After repeating the experiment in many different ways in different tissues, I published the results in the prestigious journal Nature in 1971 and suggested that the mechanism of action of aspirin and similar compounds was through the prevention of the formation of those substances known as prostaglandins. The idea was that prostaglandins were released in pathological excess in inflammation and if these could be removed, then you would suppress the fever, pain, and swelling of inflammation. At the same time, we knew that all aspirin-like drugs tended to irritate the stomach and possibly lead to kidney problems; therefore, I suggested that these side-effects were due to the removal of prostaglandins that were essential for the proper functioning of the stomach and the kidneys.
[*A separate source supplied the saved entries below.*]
(** * The enrichment pipeline of [src/app/page.tsx]

    A shallow embedding of the pure core of the page component: the
    delimited-text parser ([parseCSV], [parseCSVLine]), the depth-bounded
    search [deepExtractEnrichedData], the artifact locator
    [extractArtifactFiles], the record normalizer and summary coercion of
    [handleEnrich], and the filter-and-sort of [getFilteredData].

    Strings are sequences of code units; the model uses [string], so it
    covers the code units below 256.  JSON numbers are kept abstract (see
    [JSNumber]). *)

From Stdlib Require Import List String Ascii Bool Arith ZArith Lia.
From Stdlib Require Import Permutation Sorted Decimal DecimalString RelationClasses.
From Stdlib Require OrderedTypeEx.
From Equations Require Import Equations.
Import ListNotations.

Local Open Scope string_scope.
Local Open Scope list_scope.

Set Warnings "-register-all".

Infix "+++" := String.append (at level 60, right associativity).

(** ** Runtime primitives on strings *)

Module JS.

(** The straight double quote, code unit 34. *)
Definition dquote : ascii := "034"%char.
Definition squote : ascii := "039"%char.
Definition comma : ascii := ","%char.
Definition LF : ascii := "010"%char.
Definition CR : ascii := "013"%char.

(** [WhiteSpace] and [LineTerminator] code units below 256, the set
    [String.prototype.trim] strips. *)
Definition is_space (c : ascii) : bool :=
  match nat_of_ascii c with
  | 9 | 10 | 11 | 12 | 13 | 32 | 160 => true
  | _ => false
  end.

Fixpoint trimStart (s : string) : string :=
  match s with
  | String c s' => if is_space c then trimStart s' else s
  | EmptyString => EmptyString
  end.

(** [trimEnd] drops a character when it is a space and everything after
    it has been dropped. *)
Fixpoint trimEnd (s : string) : string :=
  match s with
  | String c s' =>
      match trimEnd s' with
      | EmptyString => if is_space c then EmptyString else String c EmptyString
      | t => String c t
      end
  | EmptyString => EmptyString
  end.

Definition trim (s : string) : string := trimEnd (trimStart s).

(** Truthiness of a string: every string but the empty one. *)
Definition truthy (s : string) : bool :=
  match s with EmptyString => false | _ => true end.

(** [s.split(',')]. *)
Fixpoint split_on (sep : ascii) (s : string) : list string :=
  match s with
  | EmptyString => [EmptyString]
  | String c s' =>
      if Ascii.eqb c sep then EmptyString :: split_on sep s'
      else match split_on sep s' with
           | l :: ls => String c l :: ls
           | [] => [String c EmptyString]
           end
  end.

(** [s.split(/\r?\n/)]: a line feed, with the carriage return before it
    when there is one, separates; a lone carriage return does not. *)
Fixpoint split_lines (s : string) : list string :=
  match s with
  | EmptyString => [EmptyString]
  | String c s' =>
      if Ascii.eqb c LF then EmptyString :: split_lines s'
      else
        match s' with
        | String c' s'' =>
            if Ascii.eqb c CR && Ascii.eqb c' LF
            then EmptyString :: split_lines s''
            else match split_lines s' with
                 | l :: ls => String c l :: ls
                 | [] => [String c EmptyString]
                 end
        | EmptyString => [String c EmptyString]
        end
  end.

(** [toLowerCase] on code units below 256: the letters A-Z and the
    Latin-1 capitals 192-222 but 215 move up by 32. *)
Definition lower_char (c : ascii) : ascii :=
  let n := nat_of_ascii c in
  if (((65 <=? n) && (n <=? 90)) ||
      ((192 <=? n) && (n <=? 222) && negb (n =? 215)))%nat
  then ascii_of_nat (n + 32) else c.

Fixpoint toLowerCase (s : string) : string :=
  match s with
  | EmptyString => EmptyString
  | String c s' => String (lower_char c) (toLowerCase s')
  end.

(** [a < b] on strings: lexicographic on code units. *)
Definition str_lt (a b : string) : bool := String.ltb a b.

(** [arr.findIndex(p)], [-1] when no element satisfies [p]. *)
Fixpoint findIndex_from {A} (p : A -> bool) (l : list A) (i : Z) : Z :=
  match l with
  | [] => (-1)%Z
  | x :: l' => if p x then i else findIndex_from p l' (i + 1)%Z
  end.

Definition findIndex {A} (p : A -> bool) (l : list A) : Z :=
  findIndex_from p l 0%Z.

(** [arr.join(sep)] on strings. *)
Fixpoint join (sep : string) (l : list string) : string :=
  match l with
  | [] => EmptyString
  | [x] => x
  | x :: l' => x +++ sep +++ join sep l'
  end.

End JS.

(** ** Regular expressions of the source

    The literals of the source use characters, [.], [?], alternation and
    the anchors; the flag [i] is on in each of them. *)

Module Regex.

Inductive regex : Type :=
| Eps : regex
| Chr : ascii -> regex            (* a pattern character, under [/i] *)
| Dot : regex                     (* [.] *)
| Seq : regex -> regex -> regex
| Alt : regex -> regex -> regex
| Opt : regex -> regex.           (* [r?] *)

(** [Canonicalize] of a non-unicode [/i] pattern, on what it can change
    for a match against an ASCII pattern character: a-z go to A-Z.  A
    code unit above 127 never canonicalizes to an ASCII one. *)
Definition canon (c : ascii) : ascii :=
  let n := nat_of_ascii c in
  if ((97 <=? n) && (n <=? 122))%nat then ascii_of_nat (n - 32) else c.

Definition chr_match (p a : ascii) : bool := Ascii.eqb (canon p) (canon a).

(** [.] matches every code unit but a line terminator. *)
Definition dot_match (a : ascii) : bool :=
  negb (Ascii.eqb a JS.LF || Ascii.eqb a JS.CR).

(** A backtracking matcher in continuation style: [run r s k] tries [r]
    on a prefix of [s] and hands the rest to [k]. *)
Fixpoint run (r : regex) (s : string) (k : string -> bool) : bool :=
  match r with
  | Eps => k s
  | Chr p => match s with
             | String a s' => chr_match p a && k s'
             | EmptyString => false
             end
  | Dot => match s with
           | String a s' => dot_match a && k s'
           | EmptyString => false
           end
  | Seq r1 r2 => run r1 s (fun s' => run r2 s' k)
  | Alt r1 r2 => run r1 s k || run r2 s k
  | Opt r1 => run r1 s k || k s
  end.

Definition is_empty (s : string) : bool :=
  match s with EmptyString => true | _ => false end.

(** [/^(r)$/i.test(s)] *)
Definition test_whole (r : regex) (s : string) : bool := run r s is_empty.

(** [/r/i.test(s)]: a match may start anywhere. *)
Fixpoint test (r : regex) (s : string) : bool :=
  run r s (fun _ => true) ||
  match s with
  | String _ s' => test r s'
  | EmptyString => false
  end.

(** The pattern of a word. *)
Fixpoint lit (w : string) : regex :=
  match w with
  | EmptyString => Eps
  | String c w' => Seq (Chr c) (lit w')
  end.

Fixpoint alts (rs : list regex) : regex :=
  match rs with
  | [] => Eps
  | [r] => r
  | r :: rs' => Alt r (alts rs')
  end.

(** The language of a pattern, as a relation. *)
Inductive matches : regex -> string -> Prop :=
| m_eps : matches Eps EmptyString
| m_chr p a : chr_match p a = true -> matches (Chr p) (String a EmptyString)
| m_dot a : dot_match a = true -> matches Dot (String a EmptyString)
| m_seq r1 r2 s1 s2 : matches r1 s1 -> matches r2 s2 -> matches (Seq r1 r2) (s1 +++ s2)
| m_alt_l r1 r2 s : matches r1 s -> matches (Alt r1 r2) s
| m_alt_r r1 r2 s : matches r2 s -> matches (Alt r1 r2) s
| m_opt_some r s : matches r s -> matches (Opt r) s
| m_opt_none r : matches (Opt r) EmptyString.
Lemma drawSegments_run segments :
  (forall c, lib_throws c = false) ->
  forall color strokeWidth p,
    drawSegments lib_throws segments color strokeWidth p
      = (addMarks p (concat (map (polylineMarks strokeWidth color) segments)), Ret tt).
Proof.
  intros Hlib. induction segments as [|segment rest IH]; intros color strokeWidth p.
  - simpl. rewrite addMarks_nil. reflexivity.
  - cbn [drawSegments map concat]. unfold bind.
    assert ((if (1 <? length segment)%nat
             then drawPathSegment lib_throws segment color strokeWidth
             else ret tt) p
            = (addMarks p (polylineMarks strokeWidth color segment), Ret tt)) as ->.
    { destruct segment as [|first [|second more]]; cbn [length Nat.ltb Nat.leb];
        try (unfold ret; rewrite addMarks_nil; reflexivity).
      unfold drawPathSegment, try_catch. rewrite (drawLines_run _ Hlib). reflexivity. }
    rewrite IH, addMarks_app. reflexivity.
Qed.

(** When the library accepts every call, a path is drawn as the strokes of
    the polylines of the specification's flattener. *)
Lemma drawSVGPathCommands_strokes cs pathData pageHeight color strokeWidth p :
  (forall c, lib_throws c = false) ->
  drawSVGPathCommands lib_throws Math_pow (PathSpec.stream cs) pathData pageHeight
    color strokeWidth p
  = (addMarks p
       (concat
          (map (polylineMarks strokeWidth {| r := r color; g := g color; b := b color |})
             (PathSpec.flatten Math_pow cs
                (orNum (Obj.scaleX pathData) 1) (orNum (Obj.scaleY pathData) 1)
                (orNum (Obj.left pathData) 0) (orNum (Obj.top pathData) 0)
                pageHeight))),
     Ret tt).
Proof.
  intros Hlib. unfold drawSVGPathCommands, rgb, bind, lib, ret.
  rewrite Hlib, flattener_refines. apply (drawSegments_run _ Hlib).
Qed.

Lemma renderAnnotation_run objData w h p :
  exists res,
    renderAnnotation lib_throws Math_pow objData w h p
      = (addMarks p (drawnBy lib_throws Math_pow objData w h), res).
Proof.
  destruct (appendOnly_renderAnnotation objData w h) as (ms & res & _ & H).
  exists res. unfold drawnBy. rewrite !H. reflexivity.
Qed.

Lemma addAnnotation_run objData w h p :
  addAnnotation lib_throws Math_pow objData w h p
    = (addMarks p (drawnBy lib_throws Math_pow objData w h), Ret tt).
Proof.
  unfold addAnnotation, try_catch.
  destruct (renderAnnotation_run objData w h p) as (res & ->).
  destruct res as [[]|e]; reflexivity.
Qed.

Lemma addAnnotations_run pageObjects w h : forall p,
  addAnnotations lib_throws Math_pow pageObjects w h p
    = (addMarks p (concat (map (fun objData => drawnBy lib_throws Math_pow objData w h) pageObjects)),
       Ret tt).
Proof.
  induction pageObjects as [|objData rest IH]; intros p.
  - simpl. rewrite addMarks_nil. reflexivity.
  - cbn [addAnnotations]. unfold bind. rewrite addAnnotation_run, IH, addMarks_app.
    reflexivity.
Qed.

(** C4: for every sequence of annotations the page-level call returns
    normally, and the page ends up with the marks of every annotation in
    order, each annotation contributing what its own renderer draws
    whether or not another one throws; with three annotations of which the
    second throws, the marks of the first and of the third are on the
    page. *)
Theorem C4_orchestrator_isolates_failures :
  (forall pageObjects p,
     addAnnotationsToPage lib_throws Math_pow pageObjects p
       = (addMarks p
            (concat (map (fun objData => drawnBy lib_throws Math_pow objData (pageWidth p) (pageHeight p))
                       pageObjects)),
          Ret tt)) /\
  (forall first second third p e p2,
     renderAnnotation lib_throws Math_pow second (pageWidth p) (pageHeight p)
       (addMarks p (drawnBy lib_throws Math_pow first (pageWidth p) (pageHeight p))) = (p2, Throw e) ->
     addAnnotationsToPage lib_throws Math_pow [first; second; third] p
       = (addMarks p
            (drawnBy lib_throws Math_pow first (pageWidth p) (pageHeight p) ++
             drawnBy lib_throws Math_pow second (pageWidth p) (pageHeight p) ++
             drawnBy lib_throws Math_pow third (pageWidth p) (pageHeight p)),
          Ret tt)).
Proof.
  split.
  - intros pageObjects p. unfold addAnnotationsToPage. apply addAnnotations_run.
  - intros first second third p e p2 _.
    unfold addAnnotationsToPage. rewrite addAnnotations_run. simpl.
    rewrite app_nil_r. reflexivity.
Qed.

End Orchestrator.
The theory was generally accepted and has stood the test of time. More importantly, it was the discovery of the basic mechanism of action that has led to the use of aspirin in cardiovascular disease.
We have known for some time that heart attacks and strokes are caused by the inappropriate clumping together of platelets within the circulation. Platelets are the smallest particles in the bloodstream and their only function is to stop us from bleeding to death. Normally, when we cut ourselves, armies of platelets clump together and stick to the walls of the cut, building up a dam to stem the flow of blood. The same sort of process may happen inappropriately in a coronary artery or in an artery going to the brain and cause a blockage, leading to a heart attack or stroke. After our discovery of how aspirin works, it became clear that the platelet clumping was due to the formation of a prostaglandin-like substance in the platelets. Thus, knowing the mechanism of the action, people started to test whether aspirin may prevent the inappropriate clumping of platelets which leads to heart attack and strokes.
First of all they started out with large doses, the sort of dose (6 tablets a day) that was used in rheumatoid arthritis. However, over the years, clinical trails in the thousands and thousands of people have shown that only a small dose is needed and that even baby aspirin (75 mg or 1/4 of a normal tablet) taken once a day is sufficient to prevent the platelets from sticking together. This is such a small dose that in lectures I jokingly say that we should keep an aspirin tablet in the bathroom cupboard and lick it every morning! Indeed, clinical trials worldwide have shown that taking an aspirin every day reduces the risks of heart-attack or stroke by up to 50%. So there are many thousands or even millions of people alive today because they take a daily aspirin for the prevention of heart-attacks and strokes. These people would not otherwise have been with us had I not done that crucial experiment on a Monday morning. That is directly a result of our "blue-sky" research.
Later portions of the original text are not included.